А я каждый вечер сижу на кухне одна. Катя у себя. Тихо. Без скандалов, без «ненавижу», без битых тарелок. Четыре тарелки из маминого набора стоят в шкафу. Новые я так и не купила.
Иногда я вспоминаю Дашины глаза – как она смотрела на нас с койки, когда я обнимала Катю. И Ваню, который сказал «не реви». И Катю в том коридоре с облезлыми стенами, когда она вцепилась мне в рукав.

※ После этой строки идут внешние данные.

(** An action of a stream that its caller does not take. *)
Lemma other_action `{StatusLib} l v v' : by_caller l = false -> client_step l v = Some v' -> caller_same v v'.
Proof.
  assert (Henv : forall l c, match l with UAdd _ | UPost | LCancel _ => True | _ => False end ->
    send_step l (cs_send (cc_str v)) = Some c -> caller_same v (cset_str (cwith_send c (cc_str v)) v)).
  { intros l0 c Hl Hs.
    assert (Hsame : c_call c = c_call (cs_send (cc_str v)) /\
      forall e, c_ctx (cs_send (cc_str v)) = Some e -> c_ctx c = Some e).
    { destruct l0; try done; simpl in Hs; step_in Hs; (split; [done|]); simpl; intros e' He; congruence. }
    destruct Hsame as [E1 E2]. by split. }
  intros Hl Hs. destruct l as [frame| |m|l|sendErr| | | | | | |e]; try done; cbn [client_step] in Hs.
  - destruct (client_loop_busy v); [done|].
    assert (Hacc : forall f, caller_same v (cset_str (cwith_receiver
              (fst (accept response_measure f (cs_receiver (cc_str v)))) (cc_str v)) v)).
    { intros f. split; simpl; auto. unfold drained.
      destruct (accept_flags response_measure f (cs_receiver (cc_str v))) as [-> ->].
      intros [?|[Hcl Hi]]; [by left|]. right. split; [done|]. unfold accept. by rewrite Hcl. }
    assert (Hdo : caller_same v (cset_str (cc_str v) v)) by (by split).
    destruct frame as [[s|md|m|d|c|w]|]; cbn [acceptServerFrame] in Hs;
      try (injection Hs as <-; by apply caller_same_finish).
    + destruct (cs_gotHeaders (cc_str v)); injection Hs as <-; [done|by split].
    + specialize (Hacc (ServerToClient_ResponseMessage m)).
      destruct (accept _ _ _) as [r [e|]]; injection Hs as <-; [by apply caller_same_finish|done].
    + specialize (Hacc (ServerToClient_MoreResponseData d)).
      destruct (accept _ _ _) as [r [e|]]; injection Hs as <-; [by apply caller_same_finish|done].
    + destruct (w =? 0); [injection Hs as <-; by apply caller_same_refl|].
      destruct (send_step _ _) as [c|] eqn:Hc; [|done]. injection Hs as <-. by apply (Henv (UAdd w)).
  - destruct (send_step _ _) as [c|] eqn:Hc; [|done]. injection Hs as <-. by apply (Henv UPost).
  - destruct (cc_finishing v) as [[[] ? ?]|]; simplify_eq; by split.
  - destruct (cc_finishing v) as [[[] ? ?]|]; simplify_eq. split; simpl; auto; try done.
    + intros e. unfold cs_ctxErr. simpl. apply cancel_ctx_keeps.
    + apply cancel_ctx_call.
    + intros [?|[_ ?]]; [by left|by right].
  - destruct (cc_finishing v) as [[[] ? ?]|]; simplify_eq; split; simpl; auto; try done. intros _. by left.
  - destruct (cc_posted v); simplify_eq; by split.
  - destruct (cc_watching v), (cs_ctxErr (cc_str v)); simplify_eq. simpl.
    pose proof (caller_same_finish false true (Some e) None v v (caller_same_refl v)) as Hf.
    destruct Hf as [A1 A2 A3 A4 A5 A6 A7 A8 A9 A10 A11]. by split.
  - destruct (send_step _ _) as [c|] eqn:Hc; [|done]. injection Hs as <-. by apply (Henv (LCancel e)).
Qed.

Section Others.
Context `{StatusLib} `{MetadataAppend}.

Lemma close_moves err c id v :
  ch_objects c !! id = Some v ->
  exists v', ch_objects (fst (channel_close err c)) !! id = Some v' /\ (v' = v \/ v' = cancel_client v).
Proof.
  intros Hv. unfold channel_close. destruct (ch_finished c); [eauto|]. simpl.
  rewrite map_lookup_imap, Hv. simpl. eexists. split; [done|]. unfold cancel_in_table.
  destruct (ch_streams c); [|by left]. case_bool_decide; [by right|by left].
Qed.

Lemma close_handed err c : ch_handed (fst (channel_close err c)) = ch_handed c.
Proof. unfold channel_close. by destruct (ch_finished c). Qed.
Lemma close_creating err c : ch_creating (fst (channel_close err c)) = ch_creating c.
Proof. unfold channel_close. by destruct (ch_finished c). Qed.

(** An action of the channel, seen from a stream: nothing, a cancel of its context, or an
    action of the stream; frames come only while it is in the table. *)
Inductive stream_sees (c : tunnelChannel) (id : Z) (own : bool) (v v' : client_conf) : Prop :=
  | SeesNothing : v' = v -> stream_sees c id own v v'
  | SeesCancel : v' = cancel_client v -> stream_sees c id own v v'
  | SeesWatch : v' = cset_watching true v -> stream_sees c id own v v'
  | SeesAction l : client_step l v = Some v' -> (by_caller l = true -> own = true) ->
      (forall frame, l = CFrame frame -> in_table id c = true) -> stream_sees c id own v v'.

Definition is_own_of (id : Z) (l : channel_label) : bool :=
  match l with KStream id' l => by_caller l && (id' =? id) | _ => false end.

Record sees_after (c c' : tunnelChannel) (id : Z) (own : bool) (v : client_conf) : Prop := {
  sa_handed : id ∈ ch_handed c -> id ∈ ch_handed c';
  sa_creating : forall x, ch_creating c = Some x -> ch_creating c' = Some x;
  sa_object : exists v', ch_objects c' !! id = Some v' /\ stream_sees c id own v v';
}.

Section Sees.
Context (c : tunnelChannel) (id : Z) (own : bool) (v : client_conf).
Context (Hv : ch_objects c !! id = Some v).

Lemma sees_same_objects c' :
  ch_handed c' = ch_handed c -> ch_creating c' = ch_creating c -> ch_objects c' = ch_objects c ->
  sees_after c c' id own v.
Proof.
  intros E1 E2 E3. split; rewrite ?E1, ?E2, ?E3; try done. exists v. split; [done|by apply SeesNothing].
Qed.

Lemma sees_close err c0 :
  ch_handed c0 = ch_handed c -> ch_creating c0 = ch_creating c -> ch_objects c0 = ch_objects c ->
  sees_after c (fst (channel_close err c0)) id own v.
Proof.
  intros E1 E2 E3. rewrite <- E3 in Hv. destruct (close_moves err c0 id v Hv) as (v' & Hv' & Hor).
  split; rewrite ?close_handed, ?close_creating, ?E1, ?E2; try done.
  exists v'. split; [done|]. destruct Hor; [by apply SeesNothing|by apply SeesCancel].
Qed.

Lemma sees_loop_close err c0 :
  ch_handed c0 = ch_handed c -> ch_creating c0 = ch_creating c -> ch_objects c0 = ch_objects c ->
  sees_after c (loop_close err c0) id own v.
Proof. intros E1 E2 E3. by destruct (sees_close err c0 E1 E2 E3). Qed.

Lemma sees_settings res : sees_after c (recv_settings res c) id own v.
Proof.
  unfold recv_settings. destruct (tunnelRoles _). destruct res as [e|m]; [by apply sees_loop_close|].
  destruct (negb _); [by apply sees_loop_close|].
  destruct (S2C_Frame m) as [[?|?|?|?|?|?]|]; try by apply sees_loop_close.
  destruct (check_settings _ _) as [rev [e|]]; [by apply sees_loop_close|by apply sees_same_objects].
Qed.

Lemma sees_run_client id' l c0 c' :
  ch_objects c0 = ch_objects c -> ch_handed c0 = ch_handed c -> ch_creating c0 = ch_creating c ->
  run_client id' l c0 = Some c' -> (by_caller l = true -> id' = id -> own = true) ->
  (forall frame, l = CFrame frame -> in_table id' c = true) -> sees_after c c' id own v.
Proof.
  intros E1 E2 E3 (w & w' & objs & Hw & Hs & -> & ->)%run_client_inv Hl Hframe.
  split; simpl; rewrite ?E2, ?E3; try done. rewrite E1 in Hw |- *. destruct (decide (id = id')) as [<-|Hne].
  - rewrite lookup_insert_eq. eexists. split; [done|]. assert (w = v) as -> by congruence.
    eapply SeesAction; [done|by intros ?; apply Hl|done].
  - rewrite lookup_insert_ne by done. exists v. split; [done|by apply SeesNothing].
Qed.

Lemma sees_frame res c' : recv_frame res c = Some c' -> sees_after c c' id own v.
Proof.
  intros Hs. unfold recv_frame in Hs. destruct res as [e|m]; [injection Hs as <-; by apply sees_loop_close|].
  unfold channel_getStream in Hs. destruct (in_table (S2C_StreamId m) c) eqn:Htab.
  - by eapply sees_run_client in Hs.
  - destruct (_ && _); injection Hs as <-; [by apply sees_same_objects|by apply sees_loop_close].
Qed.

Lemma sees_newStream n a c' e :
  channel_inv n c -> n < MaxInt64 -> ch_creating c = None -> newStream_begin a c = Returns (c', e) ->
  sees_after c c' id own v.
Proof.
  intros Hinv Hn Hc Hb. unfold newStream_begin, allocateStream in Hb.
  pose proof (ni_last _ _ Hinv). pose proof (ob_id _ _ _ (ni_objects _ _ Hinv _ _ Hv)).
  assert (Hid : i64 (ch_lastStreamID c + 1) = ch_lastStreamID c + 1)
    by (apply i64_small; unfold MinInt64, MaxInt64 in *; lia).
  rewrite Hid in Hb. destruct (ch_finished c); [injection Hb as <- _; by apply sees_same_objects|].
  destruct (ch_lastStreamID c <? 0); [injection Hb as <- _; by apply sees_same_objects|].
  destruct (in_table _ _); [injection Hb as <- _; by apply sees_same_objects|].
  destruct (apply_call_options _ _ _) as [|[e'|md]]; [done|injection Hb as <- _; by apply sees_same_objects|].
  destruct (ch_settings _); [|done]. injection Hb as <- _. split; simpl; [done|congruence|].
  rewrite lookup_insert_ne by lia. exists v. split; [done|by apply SeesNothing].
Qed.

(** The end of [newStream] of this stream, or of another one. *)
Lemma sees_opened e c' :
  newStream_end e c = Some c' ->
  (id ∈ ch_handed c -> id ∈ ch_handed c') /\
  exists v', ch_objects c' !! id = Some v' /\ stream_sees c id own v v'.
Proof.
  intros Hs. unfold newStream_end in Hs. destruct (ch_creating c) as [[id' fr]|] eqn:Hc; [|done].
  destruct e; injection Hs as <-; simpl.
  - split; [done|]. exists v. split; [done|by apply SeesNothing].
  - split; [set_solver|]. destruct (decide (id = id')) as [<-|Hne].
    + rewrite lookup_alter_eq, Hv. eexists. split; [done|by apply SeesWatch].
    + rewrite lookup_alter_ne by done. exists v. split; [done|by apply SeesNothing].
Qed.
End Sees.

Lemma channel_sees n l c c' id v :
  channel_inv n c -> n < MaxInt64 -> ch_objects c !! id = Some v -> channel_step l c = Some c' ->
  (forall e, l <> KSendNew e) -> sees_after c c' id (is_own_of id l) v.
Proof.
  intros Hinv Hn Hv Hs Hno. destruct l as [|res|a|e|id' l| | |e]; [| | |by destruct (Hno e)| | | |].
  - cbn [channel_step] in Hs. destruct (ch_loop c); try done.
    destruct (ch_serverSendsSettings c); injection Hs as <-; [by apply sees_same_objects|by apply sees_loop_close].
  - cbn [channel_step] in Hs. destruct (ch_loop c) as [| |o|]; try done.
    + injection Hs as <-. by apply sees_settings.
    + destruct (channel_loop_idle o c); [|done]. by eapply sees_frame.
  - cbn [channel_step] in Hs. destruct (ch_creating c) eqn:Hc; [done|].
    destruct (newStream_begin a c) as [|[c1 e]] eqn:Hb; [done|]. injection Hs as <-. by eapply sees_newStream.
  - assert (Hfr : forall f, l <> CFrame f) by (intros f ->; done).
    apply kstream_inv in Hs as [Hr _]. eapply sees_run_client; [done..|exact Hr| |].
    + intros E <-. simpl. by rewrite E, Z.eqb_refl.
    + intros f Hf. by destruct (Hfr f).
  - injection Hs as <-. by apply sees_close.
  - cbn [channel_step] in Hs. destruct (_ && _); [|done].
    destruct (ch_settings c); injection Hs as <-; [by apply sees_same_objects|by apply sees_close].
  - cbn [channel_step] in Hs. destruct (ch_ctxErr c); [done|]. injection Hs as <-. by apply sees_same_objects.
Qed.

Lemma sees_same c id v v' : stream_sees c id false v v' -> caller_same v v'.
Proof.
  intros [->| ->| ->|l Hs Hl _].
  - apply caller_same_refl. - apply caller_same_cancel. - apply caller_same_watching.
  - eapply other_action; [|done]. destruct (by_caller l); [by specialize (Hl eq_refl)|done].
Qed.
End Others.

(** ** The reads of a stream with one response *)
Section UnaryReads.
Context {T : Type} `{DataFrame T} (measure : T -> Z * bool) (cfg : read_config T).
Context (Hstream : rc_stream cfg = false) (Hctx : rc_ctx cfg = None).

(** An error that is made of frames out of place. *)
Definition frame_error (e : error) : Prop :=
  e = rc_overflow cfg \/ e = rc_never cfg \/ e = rc_several cfg \/
  (exists got want, e = rc_twice cfg got want) \/ (exists f, e = rc_unrecognized cfg f).

Lemma read_frame_error f v ret :
  read_frame cfg f v = inr ret ->
  (exists d, ret = ReadReturn (Some d) true None) \/
  (exists e, ret = ReadReturn None false (Some e) /\ frame_error e).
Proof. unfold read_frame, read_check, frame_error. intros. step_cases; eauto 10. Qed.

И думаю: а что, если я перегнула? Что, если можно было иначе – без этой ночи на казённой койке, без каши на воде и рассказов Даши? Что, если я не достучалась, а просто напугала?
А потом вспоминаю «ты мне обязана». И разбитую тарелку. И учительницу, которая плакала. Тридцать вечеров «ненавижу». И понимаю, что по-другому я уже не умела.
Я перегнула? Или другого способа достучаться до неё не было?